Charles Taylor first made his presence known to the world in the wake of the Monrovia Rice Riots on April 14, 1979.
Initially, a peaceful crowd of about 2,000 people marched on the Executive Mansion in protest of an increase in rice prices, but the demonstration devolved into one of the largest riots in Liberian history.
“Former President William Tolbert, without warning, increased the price of a 100-pound bag of rice from $22 to [up to $30], an unheard of price increase considering most Liberians at the time lived on less than $1 US dollar per day,” according to one African archival account.
“The protest march swelled dramatically when the protesters were joined en route by more than 10,000 ‘backstreet boys,’ causing the march to quickly unravel into a disorderly mob of riot and destruction,” according to Front Page Africa.

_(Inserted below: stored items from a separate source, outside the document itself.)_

(** * create_spritesheets.py: a shallow embedding and its properties

    The script combines the frame images of an animation into one sprite
    sheet: one row per direction, one column per frame, cells of 104x104
    pixels.  The embedding follows the script function by function.

    - Python [int] is [Z].
    - A [str] is a [string], read as its UTF-8 bytes; comparing the bytes
      in lexicographic order orders [str] values as Python does, by code
      point.
    - A path is the list of its components below the script directory
      ([os.path.join p c] appends one component).
    - The filesystem below the script directory is a tree of directories
      ([gmap] from entry name to node) and files.  A file carries what
      PIL makes of it: [Some img] when it decodes to an image (converted
      to RGBA, as [paste] into an RGBA sheet does), [None] when it does not.
    - An image is its size and its pixel function.
    - [print] appends a line to the standard output; lines are kept as
      structured values, one constructor per format string of the script.
    - A computation maps a world (filesystem, output so far) to an outcome
      (a value or a raised exception) and the world it leaves behind.
    - The library calls fail as the kind of the node at their path makes
      them fail: nothing there, a plain file where a directory is needed,
      a directory where a file is needed, a file that is no image.  Other
      failures of the operating system (permissions, a full disk) are not
      modelled. *)

From Stdlib Require Import ZArith Ascii String List.
From stdpp Require Import base option list strings gmap sorting.

Local Open Scope string_scope.
Local Open Scope Z_scope.
Local Open Scope list_scope.
Set Warnings "-register-all".

(** ** Images *)

(** An RGBA pixel: four bytes. *)
Record Pixel := mkPixel { red : Z; green : Z; blue : Z; alpha : Z }.

(** The fill colour [(0, 0, 0, 0)] of [Image.new] in [create_spritesheet]. *)
Definition transparent : Pixel := mkPixel 0 0 0 0.

Record Image := mkImage {
  width : Z;
  height : Z;
  pixel : Z -> Z -> Pixel   (* meaningful for 0 <= x < width, 0 <= y < height *)
}.

Definition in_image (im : Image) (px py : Z) : bool :=
  (0 <=? px) && (px <? width im) && (0 <=? py) && (py <? height im).

(** [Image.new("RGBA", (w, h), color)] *)
Definition Image_new (size : Z * Z) (color : Pixel) : Image :=
  mkImage (fst size) (snd size) (fun _ _ => color).

(** The rectangle that [paste] of a [w] x [h] image at [(x, y)] covers. *)
Definition in_box (x y w h px py : Z) : bool :=
  (x <=? px) && (px <? x + w) && (y <=? py) && (py <? y + h).

(** [sheet.paste(frame, (x, y))]: without a mask the pixels of [frame]
    replace those of [sheet] in the box of the frame's own size at
    [(x, y)], clipped to the sheet. *)
Definition paste (sheet frame : Image) (box : Z * Z) : Image :=
  let x := fst box in
  let y := snd box in
  mkImage (width sheet) (height sheet)
    (fun px py =>
       if in_image sheet px py && in_box x y (width frame) (height frame) px py
       then pixel frame (px - x) (py - y)
       else pixel sheet px py).

(** ** The filesystem below the script directory *)

Definition Path := list string.

Inductive Node :=
| File (content : option Image)
| Dir (entries : gmap string Node).

(** [os.path.join(p, c)] for a single relative component [c]. *)
Definition path_join (p : Path) (c : string) : Path := p ++ [c].

(** [os.path.dirname(p)] *)
Definition dirname (p : Path) : Path := removelast p.

Fixpoint lookup_path (n : Node) (p : Path) : option Node :=
  match p with
  | [] => Some n
  | c :: p' =>
      match n with
      | File _ => None
      | Dir es =>
          match es !! c with
          | Some child => lookup_path child p'
          | None => None
          end
      end
  end.
Record run (A : Type) := mkRun { res : outcome A; st : state; out : list event }.
Arguments mkRun {A} res st out.
Arguments res {A} r.
Arguments st {A} r.
Arguments out {A} r.

Definition M (A : Type) := state -> run A.

Definition ret {A} (a : A) : M A := fun s => mkRun (Ok a) s [].

Definition raise {A} (e : exn) : M A := fun s => mkRun (Raise e) s [].

Definition bind {A B} (m : M A) (f : A -> M B) : M B := fun s =>
  match m s with
  | mkRun (Ok a) s1 o1 =>
      match f a s1 with
      | mkRun r2 s2 o2 => mkRun r2 s2 (o1 ++ o2)
      end
  | mkRun (Raise e) s1 o1 => mkRun (Raise e) s1 o1
  end.

(** [try: m  except Exception as e: h e] *)
Definition try_except {A} (m : M A) (h : exn -> M A) : M A := fun s =>
  match m s with
  | mkRun (Ok a) s1 o1 => mkRun (Ok a) s1 o1
  | mkRun (Raise e) s1 o1 =>
      match h e s1 with
      | mkRun r2 s2 o2 => mkRun r2 s2 (o1 ++ o2)
      end
  end.

(** [try: m  finally: c]: what [m] gave stands unless [c] raises. *)
Definition try_finally {A} (m : M A) (c : M unit) : M A := fun s =>
  match m s with
  | mkRun r1 s1 o1 =>
      match c s1 with
      | mkRun (Ok _) s2 o2 => mkRun r1 s2 (o1 ++ o2)
      | mkRun (Raise e) s2 o2 => mkRun (Raise e) s2 (o1 ++ o2)
      end
  end.

Declare Scope py_scope.
Delimit Scope py_scope with py.
Notation "x <- m ;; k" := (bind m (fun x => k))
  (at level 100, m at next level, right associativity) : py_scope.
Notation "m ;; k" := (bind m (fun _ => k))
  (at level 100, right associativity) : py_scope.
Open Scope py_scope.

Definition emit (e : event) : M unit := fun s => mkRun (Ok tt) s [e].

Definition print (line : string) : M unit := emit (Print line).

Definition get_state : M state := fun s => mkRun (Ok s) s [].

Definition put_state (s' : state) : M unit := fun _ => mkRun (Ok tt) s' [].

(** An outside call that either raises or goes through. *)
Definition attempt (r : option exn) : M unit :=
  match r with
  | Some e => raise e
  | None => ret tt
  end.

Definition lift {A} (o : outcome A) : M A :=
  match o with
  | Ok a => ret a
  | Raise e => raise e
  end.

(* ================================================================== *)
(** ** Local files *)

Module Fs.

Fixpoint lookup (path : string) (fs : list (string * string)) : option string :=
  match fs with
  | [] => None
  | (p, c) :: r => if String.eqb p path then Some c else lookup path r
  end.

Definition delete (path : string) (fs : list (string * string)) : list (string * string) :=
  filter (fun pc => negb (String.eqb (fst pc) path)) fs.

Definition is_dir (path : string) (s : state) : bool :=
  existsb (String.eqb path) (dirs s).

Per a New York Times report, “The Liberian military and police opened fire on the crowd of thousands, killing at least 41 demonstrators, prompting several days of mob rule that left 400 people injured and an estimated $35 million in damage.”
In October 1979, a few months after marching in Washington DC, the ULAA staged a demonstration while President Tolbert addressed the United Nations in New York.
“The killing did not sit well internationally,” ULAA author Dagbayonoh Kiah Nyanfore II wrote in Victory Over Difficulties, A True Story. “We interrupted Tolbert three times during his speech at the U.N. General Assembly.”
Nyanfore II recalled, “Tolbert stopped his address at each interruption. He was embarrassed, for he had never experienced this before. We were arrested after the disruption and released.”
As a show of good faith, Tolbert willingly hosted the hecklers at the Liberian Embassy.
There, he came face to face with the ULAA’s rabble-rouser chairman, who drove down from Massachusetts to issue a declaration: “We are not here to play games. We mean business.”
Witnesses described the instigator as inspirational and intimidating all at once.
“Tolbert was speechless. He just looked at Taylor.”
The FBI caught wind of a transatlantic smuggling syndicate quarterbacked by a Boston-based Liberty Mutual insurance agent who forged “totalled” documents for perfectly functional vehicles, which were shipped to West Africa.
“Working together with his Liberian cousin Edwin Holder, and with his experience in the insurance industry, [Charles Taylor] soon learned how to put together authentic-looking documentation and arrange to get the goods overseas and into the hands of their new owners,” according to the smuggling ringleader’s biography.
“There was also a related insurance scheme generating ‘intentional losses’ and arranging ‘car accidents.’”
Somehow, Taylor caught wind of the investigation, and fled east across the Atlantic to find his homeland in the throes of upheaval.
On April 12, 1980, President William Tolbert was murdered by mutineers who held Liberian military rank and pledged their allegiance to Master Sergeant Samuel Doe.
Initially hailed as the first president of native Liberian ethnicity, President Doe established a widely corrupt, iron-fisted regime, and promptly appointed Taylor as his director of general services.
Wielding an international finance minister’s pen, Taylor negotiated government purchases—until Doe’s regime accused him of embezzling about $1 million through a New Jersey-based manufacturing company, International Earthmoving Equipment Inc.
Taylor booked it back to the Bay State in May 1983 with an extradition request from the Executive Mansion in Monrovia in tow.
According to one Taylor biography, “U.S. Marshal Frank Dawson had already been trailing Taylor for a time and had followed his maroon Volvo on a number of occasions to houses in Roxbury and Boston’s South End.”
“On May 24, 1984, Dawson decided to make his move as Taylor entered a house in Somerville belonging to Agnes Reeves, a girlfriend and supporter from ULAA days … and when Taylor came to the door he was arrested.”
The disgraced diplomat and his attorney fought the extradition, but the American legal system cared little for the plight of an international political prisoner.
US Magistrate Robert DeGiacomo stuck Taylor, who he described as a “once-favored prodigal son,” in Plymouth County pending extradition.